The Waynesboro Police Department says it is doing everything it can to help find a captain missing since Friday.
Investigators are still actively searching for Waynesboro Police reserve Captain Kevin Quick.
Quick's credit card and phone have not been used since the day he went missing, Waynesboro Police confirmed Tuesday. They have not yet been able to locate the phone.
People living in Waynesboro are doing what they can, and that includes raising money for a reward. $10,000 has been raised so far, and more money is still coming in.
"The mood is very tense," said Waynesboro Police Sgt. Brian Edwards. These officers are not the only ones suffering. "Now that Kevin has gone missing, it's left the family in a state of disarray, and they're doing their best at this point."
Serving in law enforcement ran in Captain Quick's family. His father was a colonel but died last year. Now, his mother is dealing with two incidents that have taken a great toll on the family.

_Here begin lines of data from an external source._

(* ===== verification/AclPaths.v ===== *)
(** * AclPaths: permission paths

    Models [acl/paths.ts]: the paths permission entries are set on, their
    syntax, and the chain of paths whose entries can decide for one. *)

From S2P Require Import Prelude JsString.

Inductive AclPath :=
  | PRoot
  | PPlatform
  | PCluster (cluster : string)
  | PGroup (cluster group : string)
  | PProject (cluster project : string)
  | PInstance (cluster project instance : string)
  | PTenant (tenant : string)
  | PKubernetes (tenant name : string).

Global Instance AclPath_eq_dec : EqDecision AclPath.
Proof. solve_decision. Defined.

(** [NAME]: an alphanumeric, then at most 62 of [A-Za-z0-9._-]. *)
Definition name_char (c : ascii) : bool :=
  is_alnum c || char_is c "." || char_is c "_" || char_is c "-".
Definition NAME (s : string) : bool :=
  match s with
  | EmptyString => false
  | String c r => is_alnum c && str_forall name_char r && (String.length r <=? 62)
  end.

(** [parts.some((x, i) => i % 2 === 1 && !NAME.test(x))] *)
Fixpoint bad_names (parts : list string) (i : nat) : bool :=
  match parts with
  | [] => false
  | x :: parts => (Nat.odd i && negb (NAME x)) || bad_names parts (S i)
  end.

Definition str_is (a b : string) : bool := bool_decide (a = b).

(** The segments after the leading slash. *)
Definition parse_parts (parts : list string) : option AclPath :=
  if bad_names parts 0 then None
  else match parts with
  | [a; b] =>
      if str_is a "clusters" then Some (PCluster b)
      else if str_is a "tenants" then Some (PTenant b)
      else None
  | [a; b; c; d] =>
      if str_is a "clusters" && str_is c "groups" then Some (PGroup b d)
      else if str_is a "clusters" && str_is c "projects" then Some (PProject b d)
      else if str_is a "tenants" && str_is c "kubernetes" then Some (PKubernetes b d)
      else None
  | [a; b; c; d; e; f] =>
      if str_is a "clusters" && str_is c "projects" && str_is e "instances"
      then Some (PInstance b d f)
      else None
  | _ => None
  end.

Definition parsePath (s : string) : option AclPath :=
  if str_is s "/" then Some PRoot
  else if str_is s "/platform" then Some PPlatform
  else if negb (starts_with "/" s) then None
  else parse_parts (split_on "/" (str_drop 1 s)).

Definition formatPath (p : AclPath) : string :=
  match p with
  | PRoot => "/"
  | PPlatform => "/platform"
  | PCluster c => "/clusters/" +++ c
  | PGroup c g => "/clusters/" +++ c +++ "/groups/" +++ g
  | PProject c p => "/clusters/" +++ c +++ "/projects/" +++ p
  | PInstance c p i => "/clusters/" +++ c +++ "/projects/" +++ p +++ "/instances/" +++ i
  | PTenant t => "/tenants/" +++ t
  | PKubernetes t n => "/tenants/" +++ t +++ "/kubernetes/" +++ n
  end.

(** The paths whose entries can decide for [p], most specific first. *)
Section chain.
Context (tenantOf : string → string → option string).

Definition chain_root : list string := ["/"].
Definition chain_cluster (c : string) : list string :=
  formatPath (PCluster c) :: chain_root.
Definition chain_tenant (t : string) : list string :=
  formatPath (PTenant t) :: chain_root.
Definition chain_project (c p : string) : list string :=
  formatPath (PProject c p)
    :: match tenantOf c p with
       | Some t => if truthy_str t then ["/tenants/" +++ t] else []
       | None => []
       end
    ++ chain_cluster c.

Definition chain (p : AclPath) : list string :=
  match p with
  | PRoot => chain_root
  | PPlatform => formatPath p :: chain_root
  | PTenant t => chain_tenant t
  | PCluster c => chain_cluster c
  | PGroup c _ => formatPath p :: chain_cluster c
  | PKubernetes t _ => formatPath p :: chain_tenant t
  | PProject c pr => chain_project c pr
  | PInstance c pr _ => formatPath p :: chain_project c pr
  end.
End chain.

(** ** Well-formed paths *)

Definition path_names (p : AclPath) : list string :=
  match p with
  | PRoot | PPlatform => []
  | PCluster c => [c]
  | PGroup c g => [c; g]
  | PProject c p => [c; p]
  | PInstance c p i => [c; p; i]
  | PTenant t => [t]
  | PKubernetes t n => [t; n]
  end.
Definition path_wf (p : AclPath) : Prop := Forall (λ n, NAME n = true) (path_names p).

Lemma NAME_no_slash s : NAME s = true → has_char "/" s = false.
Proof.
  destruct s as [|c r]; simpl; [done|]. intros H. bool_prop.
  destruct (char_is c "/") eqn:E.
  - unfold char_is in E. bool_prop. subst. done.
  - simpl. by apply (str_forall_no_char name_char).
Qed.

#[export] Hint Resolve NAME_no_slash : incus.

Lemma NAME_nonempty s : NAME s = true → s ≠ EmptyString.
Proof. by destruct s. Qed.

Lemma str_is_true a b : str_is a b = true ↔ a = b.
Proof. apply bool_decide_eq_true. Qed.
Lemma str_is_refl a : str_is a a = true.
Proof. by apply str_is_true. Qed.
Lemma str_is_false a b : str_is a b = false ↔ a ≠ b.
Proof. apply bool_decide_eq_false. Qed.

(** The segments of a formatted path. *)
Definition path_parts (p : AclPath) : list string :=
  match p with
  | PRoot => [EmptyString]
  | PPlatform => ["platform"]
  | PCluster c => ["clusters"; c]
  | PGroup c g => ["clusters"; c; "groups"; g]
  | PProject c p => ["clusters"; c; "projects"; p]
  | PInstance c p i => ["clusters"; c; "projects"; p; "instances"; i]
  | PTenant t => ["tenants"; t]
  | PKubernetes t n => ["tenants"; t; "kubernetes"; n]
  end.

Lemma formatPath_parts p : formatPath p = String "/" (join "/" (path_parts p)).
Proof. by destruct p; simpl; rewrite ?append_assoc. Qed.

Lemma path_parts_no_slash p :
  path_wf p → Forall (λ s, has_char "/" s = false) (path_parts p).
Proof.
  unfold path_wf. intros H.
  destruct p; simpl in *; repeat (apply Forall_cons in H as [? H]);
    repeat (constructor; [by auto with incus|]); constructor.
Qed.

Lemma split_path_parts p :
  path_wf p → split_on "/" (join "/" (path_parts p)) = path_parts p.
Proof. intros. apply split_join; [by destruct p|by apply path_parts_no_slash]. Qed.

Lemma parse_path_parts p :
  path_wf p → p ≠ PRoot → p ≠ PPlatform → parse_parts (path_parts p) = Some p.
Proof.
  unfold path_wf, parse_parts. intros H ??.
  destruct p; try done; simpl in *; repeat (apply Forall_cons in H as [-> H]); done.
Qed.

Lemma parse_parts_Some parts p :
  parse_parts parts = Some p → parts = path_parts p ∧ path_wf p ∧ p ≠ PRoot ∧ p ≠ PPlatform.
Proof.
  unfold parse_parts, path_wf. intros H.
  destruct (bad_names parts 0) eqn:Hbad; [done|].
  destruct parts as [|a [|b [|c [|d [|e [|f [|]]]]]]]; try done; simpl in *;
    rewrite ?orb_false_r in Hbad; bool_prop; split_matches;
    bool_prop; repeat match goal with H : str_is _ _ = true |- _ => apply str_is_true in H; subst end;
    (split; [done|]); (split; [|done]); repeat constructor; done.
Qed.

Lemma parsePath_slash r :
  r ≠ EmptyString → r ≠ "platform" →
  parsePath (String "/" r) = parse_parts (split_on "/" r).
Proof.
  intros H1 H2. unfold parsePath.
  assert (str_is (String "/" r) "/" = false) as -> by (apply str_is_false; congruence).
  assert (str_is (String "/" r) "/platform" = false) as -> by (apply str_is_false; congruence).
  unfold starts_with. simpl. by destruct r.
Qed.

(** The parser accepts exactly the formatted well-formed paths. *)
Lemma parse_format p : path_wf p → parsePath (formatPath p) = Some p.
Proof.
  intros H. destruct (decide (p = PRoot)) as [->|]; [done|].
  destruct (decide (p = PPlatform)) as [->|]; [done|].
  rewrite formatPath_parts, parsePath_slash, split_path_parts, parse_path_parts; try done.
  - by destruct p.
  - by destruct p.
Qed.

Lemma format_parse s p : parsePath s = Some p → formatPath p = s ∧ path_wf p.
Proof.
  unfold parsePath. intros H.
  destruct (str_is s "/") eqn:E1; [apply str_is_true in E1; simplify_eq; repeat constructor|].
  destruct (str_is s "/platform") eqn:E2; [apply str_is_true in E2; simplify_eq; repeat constructor|].
  destruct (starts_with "/" s) eqn:E3; [|done].
  apply starts_with_inv in E3 as [r ->]. simpl in H.
  apply parse_parts_Some in H as (Hp & Hwf & _). split; [|done].
  rewrite formatPath_parts, <-Hp. f_equal. apply (join_split "/").
Qed.

Lemma formatPath_inj p q : path_wf p → path_wf q → formatPath p = formatPath q → p = q.
Proof.
  intros Hp Hq E. apply parse_format in Hp. apply parse_format in Hq. congruence.
Qed.


(** Paths and their text are in bijection: the text of a well-formed path (its names pass [NAME])
    parses back to that path, and whatever text parses is the text of the path it parses to, so two
    different texts never name one object. *)
Theorem path_roundtrip :
  (∀ p, path_wf p → parsePath (formatPath p) = Some p)
  ∧ (∀ s p, parsePath s = Some p → formatPath p = s ∧ path_wf p)
  ∧ (∀ s t p, parsePath s = Some p → parsePath t = Some p → s = t).
Proof.
  split; [apply parse_format|]. split; [apply format_parse|].
  intros s t p [<- _]%format_parse [<- _]%format_parse. done.
Qed.
(* ===== verification/AclCatalog.v ===== *)
(** * AclCatalog: privileges and built-in roles

    Models [acl/catalog.ts]. A privilege is the string [<object>.<action>];
    roles are the fixed sets of privileges computed from the list. *)

From S2P Require Import Prelude JsString.

Definition PRIVILEGES : list string := [
  "instance.view"; "instance.console"; "instance.exec"; "instance.files"; "instance.power"; "instance.configure";
  "instance.snapshot"; "instance.create"; "instance.delete"; "instance.migrate"; "instance.relocate";
  "placement.choose";
  "storage.view"; "storage.allocate"; "storage.pools";
  "network.view"; "network.use"; "network.manage";
  "image.view"; "image.manage";
  "project.view"; "project.configure";
  "backup.view"; "backup.create"; "backup.restore"; "backup.delete"; "backup.schedule";
  "replication.view"; "replication.manage";
  "k8s.view"; "k8s.kubeconfig"; "k8s.provision"; "k8s.delete";
  "node.view"; "node.maintain"; "node.provision";
  "cluster.view"; "cluster.configure";
  "tenant.view"; "tenant.manage"; "tenant.members"; "tenant.quota";
  "acl.view"; "acl.manage";
  "platform.view"; "platform.users"; "platform.settings"; "platform.audit"
].

Inductive RoleId :=
  | RAdministrator | ROperator | RClusterOwner | RGroupOwner
  | RUnrestrictedUser | RUser | RTenantAdmin | RAuditor | RNoAccess.

Global Instance RoleId_eq_dec : EqDecision RoleId.
Proof. solve_decision. Defined.

Definition ROLE_IDS : list (string * RoleId) := [
  ("administrator", RAdministrator); ("operator", ROperator);
  ("cluster-owner", RClusterOwner); ("group-owner", RGroupOwner);
  ("unrestricted-user", RUnrestrictedUser); ("user", RUser);
  ("tenant-admin", RTenantAdmin); ("auditor", RAuditor); ("no-access", RNoAccess)
].

(** [isRoleId]: the role a string names, if any. *)
Definition isRoleId (s : string) : option RoleId := map_get ROLE_IDS s.

Record Role := {
  role_name : string;
  privileges : gset string;
  (** Held only on what the subject owns. *)
  ownedOnly : option (gset string);
}.

(** [of(prefix)] *)
Definition of_ (prefix : string) : list string :=
  js_filter (starts_with (prefix +++ ".")) PRIVILEGES.

(** [all(...groups)] *)
Definition all_ (groups : list (list string)) : gset string := list_to_set (mjoin groups).

Definition VIEWS : list string := js_filter (ends_with ".view") PRIVILEGES.

Definition WORKLOAD : list string :=
  of_ "instance" ++ ["placement.choose"; "storage.view"; "storage.allocate"]
  ++ of_ "network" ++ of_ "image" ++ of_ "project" ++ of_ "backup" ++ of_ "replication" ++ of_ "k8s".

Definition ROLES (r : RoleId) : Role :=
  match r with
  | RAdministrator => {| role_name := "Administrator"; privileges := all_ [PRIVILEGES]; ownedOnly := None |}
  | ROperator =>
      {| role_name := "Operator";
         privileges := all_ [js_filter (λ p, negb (includes ["acl.manage"; "platform.users"; "platform.settings"] p)) PRIVILEGES];
         ownedOnly := None |}
  | RClusterOwner =>
      {| role_name := "Cluster owner";
         privileges := all_ [WORKLOAD; ["storage.pools"]; of_ "node"; of_ "cluster"; of_ "acl"];
         ownedOnly := None |}
  | RGroupOwner =>
      {| role_name := "Group owner";
         privileges := all_ [WORKLOAD; ["node.view"]; ["node.maintain"]; ["cluster.view"]; of_ "acl"];
         ownedOnly := None |}
  | RUnrestrictedUser =>
      {| role_name := "Unrestricted user";
         privileges := all_ [WORKLOAD; ["cluster.view"]; ["tenant.view"]];
         ownedOnly := None |}
  | RUser =>
      {| role_name := "User";
         privileges := all_ [["instance.create"; "storage.view"; "storage.allocate"; "network.view"; "network.use";
                              "image.view"; "project.view"; "k8s.provision"; "cluster.view"; "tenant.view"]];
         ownedOnly := Some (all_ [of_ "instance"; of_ "backup"; of_ "k8s"]) |}
  | RTenantAdmin =>
      {| role_name := "Tenant admin";
         privileges := all_ [WORKLOAD; of_ "tenant"; of_ "acl"; ["cluster.view"]];
         ownedOnly := None |}
  | RAuditor =>
      {| role_name := "Auditor"; privileges := all_ [VIEWS; ["platform.audit"]]; ownedOnly := None |}
  | RNoAccess => {| role_name := "No access"; privileges := all_ []; ownedOnly := None |}
  end.

(** What a role gives on an object: with [owned], its owner-only privileges too. *)
Definition role_gives (r : RoleId) (owned : bool) : gset string :=
  privileges (ROLES r) ∪ (if owned then default ∅ (ownedOnly (ROLES r)) else ∅).

(** ** Lemmas *)

Definition catalog : gset string := list_to_set PRIVILEGES.

Lemma roles_in_catalog r owned : role_gives r owned ⊆ catalog.
Proof.
  assert (bool_decide (role_gives r owned ⊆ catalog) = true) as H.
  { destruct r, owned; vm_compute; reflexivity. }
  by apply bool_decide_eq_true in H.
Qed.

Lemma role_gives_owned r owned : role_gives r owned ⊆ role_gives r true.
Proof. unfold role_gives. destruct owned; set_solver. Qed.

Lemma role_gives_no_access owned : role_gives RNoAccess owned = ∅.
Proof. destruct owned; vm_compute; reflexivity. Qed.

#[export] Hint Resolve roles_in_catalog : incus.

His fellow officers say they can't sit around. Many of them are helping State Police around Central Virginia.
"They want to go, they want to be a part of this investigation," said Sgt. Edwards.
That investigation now extends to Louisa, where Quick's SUV was found. Investigators say it was found on Cedar Hill Road, and ask anyone who may have noticed any strange cars in the area this weekend to call them with information.
State Police say the silver Toyota 4Runner was also seen in Fork Union and Manassas. His mother was the last person to see him in Afton.
"When a small community is affected by something like this, we rally together," said Sgt. Edwards.
The rallying point starts with Rodney Soulsby, who owns the New Age Auto shop in Waynesboro. He donated $5,000 to go towards the reward fund in hopes somebody will come forward with information that could help investigators.
"I would like Kevin's family, and especially his mother, to know that we're going to do everything we can to assist from a civilian standpoint," he said.
State Police are releasing a photo of a man who they believe knows something about the captain's disappearance. Waynesboro officers wanted to send this message to him.
"It's not too late to end this peacefully, end this positively, bring some peace back to this family," said Sgt. Edwards.
Waynesboro Police say there were no stickers or emblems on Quick's car that would indicate he is an officer. He was not in uniform when he disappeared.